I got 2 metres of the muslin and 8 of the habutae, and finally the pattern, Simplicity 3782 arrived in her size! As it is, I will need to make adjustments to the pattern anyways, but her measurements are a little bigger than her size so I'll have to modify the pattern even more. I am cutting out and pinning the skirt today, as well as making the muslin mockup of the bodice to send to her for fitting before I start chopping up the habutae.
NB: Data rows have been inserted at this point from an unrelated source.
(** An unexpired reservation is the lease in force. *)
Lemma reserved_lease t now keys i a :
  leases t now keys -> reserved_since i t = Some a -> now < a + seconds RESERVATION_TTL_SECONDS ->
  leased t = Some (Some i, a + seconds RESERVATION_TTL_SECONDS).
Proof.
  intros Hle Ha Hd. destruct (reserved_split _ _ _ Ha) as (t1 & y & t2 & Ht & Hr & Hi & Hy & Hz).
  eapply (le_kept _ _ _ Hle); [exact Ht| |exact Hd|].
  - unfold lease. by rewrite Hr, Hi, Hy.
  - intros z Hin [= E]. by apply Hz.
Qed.

(** So the lease of the task that settles is the one in force. *)
Lemma settles_own t now keys x a :
  leases t now keys -> oc_time x = now -> prompt (t ++ [x])%list -> settles k (oc_event x) = true ->
  reserved_since (oc_task x) t = Some a ->
  leased t = Some (Some (oc_task x), a + seconds RESERVATION_TTL_SECONDS).
Proof.
  intros Hle <- Hp Hs Ha. eapply reserved_lease; [exact Hle|exact Ha|]. exact (Hp t x [] a eq_refl Hs Ha).
Qed.

(** One event more. *)
Section Step.
Context (t : list occurrence) (x : occurrence) (keys keys' : gmap string redis_entry).
Context (Hle : leases t (oc_time x) keys).

(** It leaves the key alone. *)
Lemma leases_kept :
  reserves k (oc_event x) = false -> settles k (oc_event x) = false ->
  (is_Some (redis_live (oc_time x) keys k) -> keys' !! k = keys !! k) ->
  leases (t ++ [x])%list (oc_time x) keys'.
Proof.
  intros Hr Hs Hsame. assert (El : leased (t ++ [x])%list = leased t).
  { rewrite leased_snoc. unfold relet. by rewrite Hr, Hs. }
  pose proof (no_lease x Hr Hs) as Hx.
  destruct Hle as [Hf Hk Hg]. split; rewrite ?El.
  - intros o d Hl Hd. pose proof (Hf o d Hl Hd) as He. destruct He as [v Hv]. exists v.
    rewrite Hsame; [done|]. by apply (expires_live _ _ d); [exists v|].
  - intros t1 y t2 o d [(-> & -> & ->)|(t2' & -> & ->)]%split_snoc Hy Hd Hu; [by rewrite Hx in Hy|].
    eapply Hk; [done..|]. by eapply unsettled_prefix.
  - intros t1 y t2 z t3 o d E Hy Hz Hd. rewrite app_comm_cons, app_assoc in E.
    apply split_snoc in E as [(-> & -> & <-)|(t3' & -> & ->)]; [by rewrite Hr in Hz|].
    eapply Hg; [|done..]. by rewrite <- app_assoc.
Qed.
She only wants a little trim and a single skirt so the main challenge in this gown will be fitting it, not adding 'pretties'. More pics to come soon!
The center fabric is the colour I used
I am trying to sketch where I plan to put the boning.....Muriel has more than me in the frontal department and I want it supported, not sagging, for the overall look of the gown and as far as being period-accurate as well, it needs to be supported, and shaped, and dammit, against all odds, I will win. Eventually, I think. lol

Thursday 9 December 2010

New projects, old year

With the year almost out, I have found not one, but two jobs, only one of which I will be keeping after the new year (I hope!) and luckily it is my favourite! I haven't had much time to do any projects because of them though, I am working 6-7 over-full days per week! Finally I have found a little time to set up my etsy shop and one of my gowns in particular has generated quite stir! the Queen Mary of Scots gown, which is a fairly simple one piece gown has had 4 detailed inquiries, one custom order request already made, and a second  and possibly third one on the way! Two gowns are green, one is olive green with tan trim and the other is a light sage green with berry red lining and trim, and the final gown will be red or white so I will be filling my house with festively coloured swathes of fabric soon! I am waiting on a fabric sample to arrive so I can make sure that the fabric I'm getting is the correct colour, then I'm off on gown number one! There will be a few difficulties with this one, first being that I cannot measure the lady myself and have her in for fittings, secondly, I have to alter the pattern possible quite a bit, and third, she does not wear a corset and is on the more voluptuous side, and has chosen a very thin fabric for the gown, and I do NOT want it to sag and look unflattering so I will have to be very creative with extra lining, and some extra boning. Gown number 2 will be a heavier weight twill, and gown number 3, cotton, so the fabrics will be much easier to work with than gown number one, which is being made with false silk. It will be a learning curve for sure, but I'm going to do my damned best!!! I'm using French seams on all the gowns, the bodices will be lined, trim hand sewn, and luckily, the ladies seem mostly content to have me use a hidden zipper...so far...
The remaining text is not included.